Since 1985, 151 heart-lung transplants have been performed at Harefield Hospital for congenital heart disease. Twenty (15%) of these patients had complex pulmonary atresia (PA) with a ventricular septal defect and major arterio-pulmonary collateral arteries and constitute the subject of this abstract. The ages of the patients were between 1.1 and 43 (mean 18.3) years. There were 13 males and 7 females. In 6 patients there had been no previous operation, 7 patients had undergone 1 lateral thoracotomy, 4 patients 2 lateral thoracotomies and 3 patients 3 or more lateral thoracotomies. Sixteen patients (80%) died without leaving hospital after their transplant (0–130 days).
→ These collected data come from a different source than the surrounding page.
(* ===== verification/MessagesInv.v ===== *)
(** * MessagesInv: how each write changes what is stored

    A view of the message buckets by position, the bag of all stored messages, and the
    effect of every primitive write on both.  The other message files build on these. *)

From stdpp Require Import sorting.
From S2P Require Import Prelude Bytes Ident Clock Wire Star GoText Glob Policy Bolt Cursor Queues Messages.

(** Runs the transaction's primitives. *)
Ltac run_sq := cbv beta iota zeta delta [mbind mret Sq_bind Sq_ret sRead sLift sModify sThrow].

Section inv.
Context `{BL : BoltLaws}.
#[local] Set Default Proof Using "BL".

(** ** Buckets as lists *)

Lemma bentries_bdelete {V} k (b : bucket V) v :
  bget k b = Some v -> bentries b ≡ₚ (k, v) :: bentries (bdelete k b).
Proof.
  intros Hk. apply NoDup_Permutation; [apply bentries_NoDup|constructor; [|apply bentries_NoDup]|].
  - rewrite bentries_bget, bget_bdelete. by rewrite decide_True.
  - intros [k' v']. rewrite elem_of_cons, !bentries_bget, bget_bdelete.
    destruct (decide (k' = k)) as [->|]; [rewrite Hk|]; split; try (intros [[=]|]); intuition congruence.
Qed.

Lemma bentries_bdelete_absent {V} k (b : bucket V) : bget k b = None -> bentries (bdelete k b) ≡ₚ bentries b.
Proof.
  intros Hk. apply NoDup_Permutation; [apply bentries_NoDup..|]. intros [k' v'].
  rewrite !bentries_bget, bget_bdelete. by destruct (decide (k' = k)) as [->|]; [rewrite Hk|].
Qed.

Lemma bentries_bput {V} k v (b b' : bucket V) :
  bput k v b = Ok b' -> bentries b' ≡ₚ (k, v) :: bentries (bdelete k b).
Proof.
  intros Hp. assert (bget k b' = Some v) as Hk by (rewrite (bget_bput _ _ _ _ _ _ Hp); by rewrite decide_True).
  rewrite (bentries_bdelete _ _ _ Hk). constructor.
  apply NoDup_Permutation; [apply bentries_NoDup..|]. intros [k' v'].
  rewrite !bentries_bget, !bget_bdelete, (bget_bput _ _ _ _ _ _ Hp). by destruct (decide (k' = k)).
Qed.

Lemma bentries_next_perm {V} (b : bucket V) : bentries (bnext_sequence b) ≡ₚ bentries b.
Proof.
  apply NoDup_Permutation; [apply bentries_NoDup..|]. intros [k v]. by rewrite !bentries_bget, bget_next.
Qed.

(** ** The messages by position *)

Definition msg_at (db : SqsDB) (b k : string) : option message := s_msgs db !! b ≫= bget k.
Definition seq_at (db : SqsDB) (b : string) : Z := bsequence (default bempty (s_msgs db !! b)).

(** Everything but the messages. *)
Definition same_rest (db db' : SqsDB) : Prop :=
  s_meta db' = s_meta db /\ s_dedup db' = s_dedup db /\ s_tasks db' = s_tasks db.

#[global] Instance same_rest_preorder : PreOrder same_rest.
Proof. split; [by intros ?|]. intros a b c (H1 & H2 & H3) (H4 & H5 & H6). repeat split; congruence. Qed.

Lemma msg_at_insert db b mb b' k :
  msg_at (set_msgs (<[b := mb]> (s_msgs db)) db) b' k = if decide (b' = b) then bget k mb else msg_at db b' k.
Proof.
  unfold msg_at. simpl. destruct (decide (b' = b)) as [->|]; [by rewrite lookup_insert_eq|by rewrite lookup_insert_ne].
Qed.

Lemma seq_at_insert db b mb b' :
  seq_at (set_msgs (<[b := mb]> (s_msgs db)) db) b' = if decide (b' = b) then bsequence mb else seq_at db b'.
Proof.
  unfold seq_at. simpl. destruct (decide (b' = b)) as [->|]; [by rewrite lookup_insert_eq|by rewrite lookup_insert_ne].
Qed.

Lemma msg_at_default db b k : bget k (default bempty (s_msgs db !! b)) = msg_at db b k.
Proof. unfold msg_at. destruct (s_msgs db !! b); simpl; [done|apply bget_bempty]. Qed.

Lemma put_msg_spec b k m db r db' :
  put_msg b k m db = (r, db') ->
  (exists e, r = Err e /\ db' = db) \/
  (r = Ok tt /\ same_rest db db' /\ (forall b', seq_at db' b' = seq_at db b') /\
   forall b' k', msg_at db' b' k' = if decide (b' = b /\ k' = k) then Some m else msg_at db b' k').
Proof.
  unfold put_msg. run_sq. destruct (bput k m (default bempty (s_msgs db !! b))) as [mb|e] eqn:Hp; intros [= <- <-]; [right|left; by eexists].
  split; [done|]. split; [done|]. split.
  - intros b'. rewrite seq_at_insert. destruct (decide (b' = b)) as [->|]; [|done].
    by rewrite (bsequence_bput _ _ _ _ _ Hp).
  - intros b' k'. rewrite msg_at_insert. destruct (decide (b' = b)) as [->|Hn].
    + rewrite (bget_bput _ _ _ _ _ _ Hp), msg_at_default. repeat case_decide; tauto.
    + rewrite decide_False by tauto. done.
Qed.
Lemma length_pos {A} (l : list A) : l <> [] -> (0 < length l)%nat.
Proof. destruct l; [done|simpl; lia]. Qed.

(** Where the next request goes on. *)
Definition after_of (next : Z) (rs : list record) : Z := match last rs with Some r => r_Seq r | None => next end.

Lemma fetch_walk_spec limit sh l recs bytes next :
  (forall e, e ∈ l -> record_len e.2 <= maxGetBytes /\ (Closed sh = true -> r_Seq e.2 <= EndSeq sh)) ->
  exists n, (n <= length l)%nat /\
    fetch_walk limit sh l recs bytes next = (recs ++ take n l.*2, after_of next (take n l.*2)) /\
    (recs = [] -> bytes = 0 -> 1 <= limit -> l <> [] -> (0 < n)%nat).
Proof.
  revert recs bytes next. induction l as [|[k r] l IH]; intros recs bytes next Hl; [exists 0%nat; by rewrite app_nil_r|].
  cbn [fetch_walk]. destruct (Hl (k, r)) as [Hlen Hend]; [by left|]. cbn [snd] in *.
  destruct (_ || _) eqn:Ef.
  { exists 0%nat. rewrite app_nil_r. split; [lia|]. split; [done|]. intros -> -> H1 _. exfalso.
    apply orb_true_iff in Ef as [Ef|Ef]; zbool; cbn [length] in *; lia. }
  destruct (Closed sh && _ && _) eqn:Ec.
  { rewrite !andb_true_iff in Ec. destruct Ec as [[Hc _] Hs]. specialize (Hend Hc). zbool. lia. }
  destruct (IH (recs ++ [r]) (bytes + record_len r) (r_Seq r)) as (n & Hn & E & _); [intros e He; apply Hl; by right|].
  exists (Datatypes.S n). rewrite E. cbn [fmap list_fmap take]. split; [cbn [length]; lia|]. split; [|lia].
  f_equal; [by rewrite <- app_assoc|]. unfold after_of. rewrite last_cons. by destruct (last (take n l.*2)).
Qed.

Section reading.
Context `{B : Bolt} {BL : BoltLaws B} `{GoHash} (kms : option (string -> option (bool * string))).
#[local] Set Default Proof Using "BL".

Lemma seek_above l after :
  StronglySorted bytes_lt l.*1 -> (forall e, e ∈ l -> e.1 = be64 (r_Seq e.2) /\ 0 <= r_Seq e.2 < 2 ^ 64) ->
  0 <= after < 2 ^ 64 - 1 -> (seek (be64 (after + 1)) l).*2 = above after l.*2.
Proof using.
  intros Hs Hl Ha. rewrite seek_filter by (by apply sorted_entries). unfold above. clear Hs.
  induction l as [|[k r] l IH]; [done|]. cbn [List.filter fmap list_fmap fst snd].
  destruct (Hl (k, r)) as [E Hr]; [by left|]. cbn [fst snd] in *. subst k.
  assert (negb (bytes_ltb (be64 (r_Seq r)) (be64 (after + 1))) = (after <? r_Seq r)) as ->.
  { unfold bytes_ltb. rewrite be64_cmp by lia. destruct (Z.ltb_spec after (r_Seq r)), (Z.compare_spec (r_Seq r) (after + 1)); lia || done. }
  destruct (after <? r_Seq r); cbn [fmap list_fmap snd]; rewrite <- IH by (intros e He; apply Hl; by right); done.
Qed.

Lemma find_shard_in l sh : NoDup (map sh_ID l) -> sh ∈ l -> find_shard l (sh_ID sh) = Some sh.
Proof using.
  induction l as [|s l IH]; [by intros _ ?%elem_of_nil|]. cbn [map find_shard]. intros Hd Hin.
  destruct (String.eqb_spec (sh_ID s) (sh_ID sh)) as [E|E].
  - f_equal. apply (id_unique (s :: l)); [exact Hd|by left|done|done].
  - apply NoDup_cons in Hd as [_ Hd]. apply elem_of_cons in Hin as [->|Hin]; [done|by apply IH].
Qed.

Lemma shardID_no_bar n : 0 <= n -> has_char "|" (shardID n) = false.
Proof using.
  intros Hn. change (shardID n) with ("shardId-" +:+ pad0 12 (pretty n)). cbn [String.append has_char].
  apply (digits_no _ _ 0 n); [rewrite parse_digits_pad0; by apply parse_digits_pretty|]. vm_compute. intuition discriminate.
Qed.

(** A shard of a stream, read while nothing writes. *)
Section one_shard.
Context (db : KinesisDB) (name : string) (st : streamRecord) (sh : shard).
Context (Hok : db_ok db) (Hst : find_stream db name = Some st) (Hsh : sh ∈ Shards st).
Context (Hkey : requireUsableKey kms (keyForStream name db) = None).
Context (Hfit : forall r, r ∈ records_in db name (sh_ID sh) -> record_len r <= maxGetBytes).
#[local] Set Default Proof Using "BL Hok Hst Hsh Hkey Hfit".
#[local] Abbreviation records := (records_in db name (sh_ID sh)).

Lemma stream_shape : shape st.
Proof. apply (ok_streams _ _ Hok _ _ Hst). Qed.

Lemma entry_ok b e : records_of db name (sh_ID sh) = Some b -> e ∈ bentries b -> record_ok st sh e.1 e.2.
Proof.
  intros Hb He. destruct e as [k r]. apply bentries_bget in He. eapply own_record; [exact Hok|done|done|].
  unfold stored. unfold records_of in Hb. by rewrite Hb.
Qed.

Lemma entry_seq b e : records_of db name (sh_ID sh) = Some b -> e ∈ bentries b ->
  e.1 = be64 (r_Seq e.2) /\ 1 <= r_Seq e.2 < 2 ^ 64 - 1 /\ StartSeq sh <= r_Seq e.2.
Proof.
  intros Hb He. destruct (entry_ok b e Hb He) as [R1 R2 _ _ _]. pose proof (sp_seq _ stream_shape).
  destruct (so_seq _ _ (sp_shards _ stream_shape sh Hsh)). split; [done|]. lia.
Qed.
Two of the younger patients died of rejection, 1 of which was hyperacute, and 1 child died of graft failure. The remaining 13 patients died as a consequence of bleeding and massive transfusion, which led to multi-organ failure. There was 1 survivor from the group of patients who had had no previous operations and 3 from the group that had had 1 previous thoracotomy. Factors contributing to bleeding included extensive native mediastinal arterial and venous collaterals, adhesions from previous operations and hyperactive sternal bone marrow secondary to polycythaemia. There were 2 late deaths, both from obliterative bronchiolitis, 2.4 and 7.5 years after transplantation (Tx). Two patients (10%) are alive and well 12.5 and 17.5 years after Tx. Fourteen of the 16 early deaths occurred prior to 1992, when our policy for acceptance for Tx of complex PA was reviewed. Since that date 4 patients referred for Tx underwent a palliative procedure with 1 death, 7 further patients underwent stage correction with 1 death (14%). Five patients were either removed from or died on the waiting list, 2 patients were transplanted and both died. One adult patient remains on the waiting list and no new patient has been added to it since 1998. It is concluded that heart-lung Tx in this group of patients has very poor results. These results have led to a policy in our unit of only accepting such patients under very exceptional circumstances.